▶ _WHAT IS EXPECTED_: For this exercise, copy each line of the records that contains the word "change".

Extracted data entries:
(* ===== verification/JsSet.v ===== *)
(** * JavaScript sets and counting objects

    [Set<string>] keeps its members in insertion order; [new Set(xs)] drops
    the repetitions.  The pages with a selection toggle a member by copying
    the set.  [bump] is [acc[k] = (acc[k] || 0) + 1] on a plain object whose
    keys are not array indices, so that [Object.entries] lists them in the
    order of their first occurrence. *)
From S2P Require Import Prelude JsString.

Definition set_add (id : string) (ids : list string) : list string :=
  if bool_decide (id ∈ ids) then ids else ids ++ [id].
Definition set_delete (id : string) (ids : list string) : list string :=
  filter (fun j => j <> id) ids.
Definition set_of (ids : list string) : list string := foldl (fun l id => set_add id l) [] ids.

(** The copy, the test, then [delete] or [add]. *)
Definition set_toggle (id : string) (ids : list string) : list string :=
  if bool_decide (id ∈ ids) then set_delete id ids else set_add id ids.

Lemma set_add_elem id ids x : x ∈ set_add id ids <-> x = id \/ x ∈ ids.
Proof. unfold set_add. case_bool_decide; set_solver. Qed.
Lemma set_delete_elem id ids x : x ∈ set_delete id ids <-> x <> id /\ x ∈ ids.
Proof. unfold set_delete. by rewrite list_elem_of_filter. Qed.

Lemma set_add_NoDup id ids : NoDup ids -> NoDup (set_add id ids).
Proof.
  unfold set_add. case_bool_decide as H; [done|]. intros Hnd. apply NoDup_app.
  split; [done|]. split; [set_solver|apply NoDup_singleton].
Qed.
Lemma set_delete_NoDup id ids : NoDup ids -> NoDup (set_delete id ids).
Proof. apply NoDup_filter. Qed.

Lemma set_toggle_NoDup id ids : NoDup ids -> NoDup (set_toggle id ids).
Proof.
  unfold set_toggle. case_bool_decide; [apply set_delete_NoDup|apply set_add_NoDup].
Qed.
Lemma set_toggle_elem id ids x :
  x ∈ set_toggle id ids <-> (x <> id /\ x ∈ ids) \/ (x = id /\ id ∉ ids).
Proof.
  unfold set_toggle. case_bool_decide as H; [rewrite set_delete_elem|rewrite set_add_elem].
  - naive_solver.
  - split; [|naive_solver]. intros [->|Hx]; [by right|]. left. split; [|done]. by intros ->.
Qed.

Lemma set_of_foldl ids acc :
  NoDup acc ->
  NoDup (foldl (fun l id => set_add id l) acc ids) /\
  forall x, x ∈ foldl (fun l id => set_add id l) acc ids <-> x ∈ acc \/ x ∈ ids.
Proof.
  revert acc. induction ids as [|i ids IH]; intros acc Hacc; simpl; [set_solver|].
  destruct (IH (set_add i acc) (set_add_NoDup i acc Hacc)) as [H1 H2]. split; [done|].
  intros x. rewrite H2, set_add_elem. set_solver.
Qed.
Lemma set_of_NoDup ids : NoDup (set_of ids).
Proof. apply set_of_foldl, NoDup_nil_2. Qed.
Lemma set_of_elem ids x : x ∈ set_of ids <-> x ∈ ids.
Proof. unfold set_of. rewrite (proj2 (set_of_foldl ids [] (NoDup_nil_2))). set_solver. Qed.

(** Two sets with the same members have the same size. *)
Lemma NoDup_same_length (l k : list string) :
  NoDup l -> NoDup k -> (forall x, x ∈ l <-> x ∈ k) -> length l = length k.
Proof. intros Hl Hk H. apply Permutation_length. by apply NoDup_Permutation. Qed.

Lemma set_of_NoDup_length ids : NoDup ids -> length (set_of ids) = length ids.
Proof.
  intros H. apply NoDup_same_length; [apply set_of_NoDup|done|apply set_of_elem].
Qed.

(** Toggling respects sets with the same members. *)
Definition same_members (l k : list string) : Prop := forall x, x ∈ l <-> x ∈ k.
#[export] Instance same_members_equiv : Equivalence same_members.
Proof. split; unfold same_members; red; naive_solver. Qed.
#[export] Instance set_toggle_proper id : Proper (same_members ==> same_members) (set_toggle id).
Proof. intros l k H x. rewrite !set_toggle_elem. unfold same_members in H. by rewrite (H x), (H id). Qed.

(** Toggling twice is the identity on the members. *)
Lemma set_toggle_twice id ids : same_members (set_toggle id (set_toggle id ids)) ids.
Proof. intros x. rewrite !set_toggle_elem. destruct (decide (x = id)) as [->|]; [|naive_solver].
  destruct (decide (id ∈ ids)); naive_solver. Qed.

(** ** Counting *)
Fixpoint bump (k : string) (acc : list (string * Z)) : list (string * Z) :=
  match acc with
  | [] => [(k, 1%Z)]
  | (j, n) :: acc' => if bool_decide (j = k) then (j, (n + 1)%Z) :: acc' else (j, n) :: bump k acc'
  end.

Definition tally (ks : list string) : list (string * Z) := foldl (fun acc k => bump k acc) [] ks.

Definition occurrences (k : string) (ks : list string) : Z :=
  Z.of_nat (length (filter (fun j => j = k) ks)).

Lemma occurrences_snoc k ks j :
  occurrences k (ks ++ [j]) = (occurrences k ks + if decide (j = k) then 1 else 0)%Z.
Proof.
  unfold occurrences. rewrite filter_app, filter_cons, filter_nil, length_app.
  destruct (decide (j = k)); simpl; lia.
Qed.

Lemma bump_keys k acc : (bump k acc).*1 = set_add k acc.*1.
Proof.
  unfold set_add. induction acc as [|[j n] acc IH]; [done|].
  change (((j, n) :: acc).*1) with (j :: acc.*1). cbn [bump].
  destruct (bool_decide_reflect (j = k)) as [->|Hj].
  - rewrite bool_decide_eq_true_2 by set_solver. done.
  - change (((j, n) :: bump k acc).*1) with (j :: (bump k acc).*1). rewrite IH.
    repeat case_bool_decide; set_solver.
Qed.

Lemma bump_elem k acc j n :
  NoDup acc.*1 ->
  (j, n) ∈ bump k acc <->
  (j <> k /\ (j, n) ∈ acc) \/
  (j = k /\ ((k ∉ acc.*1 /\ n = 1%Z) \/ (k, (n - 1)%Z) ∈ acc)).
Proof.
  induction acc as [|[i m] acc IH]; simpl; intros Hnd.
  { rewrite list_elem_of_singleton. set_solver. }
  apply NoDup_cons in Hnd as [Hi Hnd]. specialize (IH Hnd).
  assert (Hk : forall v, (i, v) ∈ acc -> i ∈ acc.*1) by (intros v H; by apply (list_elem_of_fmap_2 fst) in H).
  case_bool_decide as E; rewrite !elem_of_cons.
  - subst i. split.
    + intros [?|H]; simplify_eq.
      * right. split; [done|]. right. left. f_equal. lia.
      * left. split; [|by right]. intros ->. eauto.
    + intros [[Hne [?|H]]|[-> [[Hn _]|[?|H]]]]; simplify_eq; [by right|set_solver|left; f_equal; lia|].
      apply Hk in H. done.
  - rewrite IH. split.
    + intros [?|[[Hne H]|[-> H]]]; simplify_eq; [left; auto|left; auto|].
      right. split; [done|]. destruct H as [[Hn ->]|H]; [left; set_solver|auto].
    + intros [[Hne [?|H]]|[-> [[Hn ->]|[?|H]]]]; simplify_eq; auto.
      right. right. split; [done|]. left. set_solver.
Qed.

(** The tally lists every string that occurs once, with the number of its
    occurrences. *)
Lemma tally_spec ks :
  NoDup (tally ks).*1 /\
  forall k n, (k, n) ∈ tally ks <-> k ∈ ks /\ n = occurrences k ks.
Proof.
  induction ks as [|j ks [Hnd IH]] using rev_ind.
  { split; [apply NoDup_nil_2|]. intros k n. unfold tally. simpl. rewrite !elem_of_nil. naive_solver. }
  unfold tally in *. rewrite foldl_app. simpl. set (t := foldl _ _ _) in *.
  split; [rewrite bump_keys; by apply set_add_NoDup|].
  assert (Hkeys : forall k, k ∈ t.*1 <-> k ∈ ks).
  { intros k. rewrite list_elem_of_fmap. split.
    - intros ([k' n] & -> & H%IH). naive_solver.
    - intros H. exists (k, occurrences k ks). split; [done|]. by apply IH. }
  intros k n. rewrite bump_elem by done. rewrite !IH, Hkeys, occurrences_snoc, elem_of_app.
  rewrite list_elem_of_singleton. case_decide as E.
  - subst k. split; [intros [[]|[_ [[Hn ->]|[H1 H2]]]]; [done| |split; [by right|lia]]|].
    + split; [by right|]. unfold occurrences. rewrite list_filter_none; [done|].
      apply Forall_forall. by intros x Hx ->.
    + intros [_ ->]. right. split; [done|]. destruct (decide (j ∈ ks)) as [|Hn]; [right; split; [done|lia]|].
      left. split; [done|]. unfold occurrences. rewrite list_filter_none; [done|].
      apply Forall_forall. by intros x Hx ->.
  - split; [intros [[Hne [H ->]]|[-> _]]; [split; [by left|lia]|done]|].
    intros [[H|H] ->]; [|done]. left. split; [by intros ->|]. split; [done|lia].
Qed.

(** The counts add up to the number of strings. *)
Definition total (t : list (string * Z)) : Z := foldr (fun p n => (snd p + n)%Z) 0%Z t.

Lemma total_bump k t : total (bump k t) = (total t + 1)%Z.
Proof.
  induction t as [|[j n] t IH]; [done|]. cbn [bump].
  assert (Hc : forall p l, total (p :: l) = (snd p + total l)%Z) by done.
  destruct (bool_decide _); rewrite !Hc, ?IH; cbn [snd]; lia.
Qed.
Lemma total_tally ks : total (tally ks) = Z.of_nat (length ks).
Proof.
  induction ks as [|j ks IH] using rev_ind; [done|]. unfold tally in *.
  rewrite foldl_app, length_app. cbn [foldl length]. rewrite total_bump, IH. lia.
Qed.
Lemma total_perm t t' : t ≡ₚ t' -> total t = total t'.
Proof. induction 1; simpl; unfold total in *; simpl; lia. Qed.

#[export] Hint Resolve set_of_NoDup set_toggle_NoDup set_add_NoDup set_delete_NoDup : soc.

▶ _SOLUTION BELOW_:
  change (((j, n) :: acc).*1) with (j :: acc.*1). cbn [bump].
  - change (((j, n) :: bump k acc).*1) with (j :: (bump k acc).*1). rewrite IH.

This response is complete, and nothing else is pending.